*YOUR INSTRUCTIONS*: Only the lines below starting at the one containing "- assert (forced_once.1" and ending at the one containing "(** Two fetches" belong in the answer, each copied exactly.

..............................

Lemma cache_bounded_witness :
  let ops := [put "a" "x" 1100; put "b" "y" 1101] in
  match PayloadCache.run (Some (PayloadCache.NewPayloadCache (text_cache 2))) ops with
  | None => False
  | Some c1 =>
      match PayloadCache.Put (Some c1) "c" "z" 2000 (1102 * second) with
      | None => False
      | Some c2 => PayloadCache.entries c2 !! "a" = None /\ head (PayloadCache.insertOrder c1) = Some "a"
      end
  end.
Proof.
  intros ops. destruct (PayloadCache.run _ ops) as [c1|] eqn:E1; [|vm_compute in E1; discriminate].
  destruct (PayloadCache.Put (Some c1) "c" "z" 2000 (1102 * second)) as [c2|] eqn:E2;
    [|vm_compute in E1; injection E1 as <-; vm_compute in E2; discriminate].
  assert (PayloadCache.entries c2 !! "a" = None) as Hlost.
  { vm_compute in E1. injection E1 as <-. vm_compute in E2. injection E2 as <-. vm_compute. reflexivity. }
  split; [exact Hlost|].
  destruct (PayloadCache.cache_bounded (text_cache 2) ops "c" "z" 2000 (1102 * second) "a"
    (PayloadCache.mkEntry "x" (1130 * second)) c1 c2 E1 E2) as [_ H].
  destruct H as [Hf|(_ & H & _)]; [ | discriminate | exact Hlost | | exact H].
  - vm_compute in E1. injection E1 as <-. vm_compute. reflexivity.
  - vm_compute in Hf. discriminate.
Defined.

(** ** The claim scan *)

Lemma claims_read_alike_witness :
  ClaimMembers (text "{'iss':'idp','ISS':'other'}") demo_top = Err (ErrClaimNameCollision [("iss", "ISS", "iss")] []) /\
  exists ms n, claimObjectMembers (text "{'iss':'idp','ISS':'other'}") = Ok ms /\ watches demo_top n /\
    (1 < List.length (candidates n ms))%nat.
Proof.
  assert (ClaimMembers (text "{'iss':'idp','ISS':'other'}") demo_top = Err (ErrClaimNameCollision [("iss", "ISS", "iss")] [])) as E
    by (vm_compute; reflexivity).
  split; [exact E|].
  pose proof (claims_read_alike (UL := asciiLaws) watchedTopLevelClaims demo_top (text "{'iss':'idp','ISS':'other'}")
    ltac:(vm_compute; reflexivity)) as H.
  rewrite E in H. exact H.
Defined.

(** ** The key set *)

(** The set is cached and served again to every fetch. *)
Definition key_world : KeyWorld (K := Key) :=
  (getKeysLive (mkWorld (NewJWKSCache 0) (map (fun n => (1100 + Z.of_nat n) * second) (seq 0 40)) (1100 * second)
    (repeat (Fetched (Some idp_keys)) 5))).2.

Definition forced_once := forceRefreshForKIDLive (fun s => s) "k7" key_world.

Lemma forced_fetches_spaced_witness :
  let w2 := key_run (fun s => s) forced_once.2 [OpForce "k8"; OpKeys; OpForce ""] in
  let last := forceRefreshForKIDLive (fun s => s) "k9" w2 in
  fetchTicket (kw_cache last.2) = fetchTicket (kw_cache w2) /\
  Z.of_nat (size (negKIDs (kw_cache last.2))) <= negativeKIDMaxLen + 1.
Proof.
  intros w2 last. split; [vm_compute; reflexivity|].
  destruct (forced_fetches_spaced (fun s => s) "k7" key_world idp_keys forced_once.2 [OpForce "k8"; OpKeys; OpForce ""] "k9" last.1 last.2)
    as [_ H].
  - apply (bool_decide_unpack (Sorted Z.le _)). vm_compute. exact I.
  - vm_compute. discriminate.
  - assert (forced_once.1 = Ok idp_keys) as <- by (vm_compute; reflexivity). apply surjective_pairing.
  - vm_compute. discriminate.
  - vm_compute. reflexivity.
  - right. split; [vm_compute; reflexivity|vm_compute; discriminate].
  - apply surjective_pairing.
  - exact H.
Defined.

(** Two fetches overlap; the second finishes first. *)
Definition two_flying : JWKSCache (K := Key) := (beginFetch (beginFetch (NewJWKSCache 0)).2).2.
Definition second_done : JWKSCache (K := Key) := (finishFetch two_flying 2 [("k2", "s2")] (1105 * second)).2.

Lemma newest_fetch_installed_witness :
  (finishFetch second_done 1 [("k1", "withdrawn")] (1106 * second)).2 = second_done.
Proof.
  assert (overlap 0 second_done [1] [(2, [("k2", "s2")])]) as Ho.
  { apply (overlap_finish 0 two_flying [2; 1] [] 2 [1]); [|reflexivity]. apply overlap_begin; [|reflexivity].
    apply (overlap_begin 0 (NewJWKSCache 0) [] []); [apply overlap_new|reflexivity]. }
  pose proof (newest_fetch_installed 0 second_done [1] [(2, [("k2", "s2")])] Ho) as H.
  destruct H as (gen & Hin & _ & H). apply list_elem_of_singleton in Hin. injection Hin as ->.
  rewrite (H 1); [reflexivity|apply list_elem_of_here|reflexivity].
Defined.
End TokenTrustScenarios.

..............................

*ANSWER FOR THIS EXERCISE*:
  - assert (forced_once.1 = Ok idp_keys) as <- by (vm_compute; reflexivity). apply surjective_pairing.
  - vm_compute. discriminate.
  - vm_compute. reflexivity.
  - right. split; [vm_compute; reflexivity|vm_compute; discriminate].
  - apply surjective_pairing.
  - exact H.
Defined.

(** Two fetches overlap; the second finishes first. *)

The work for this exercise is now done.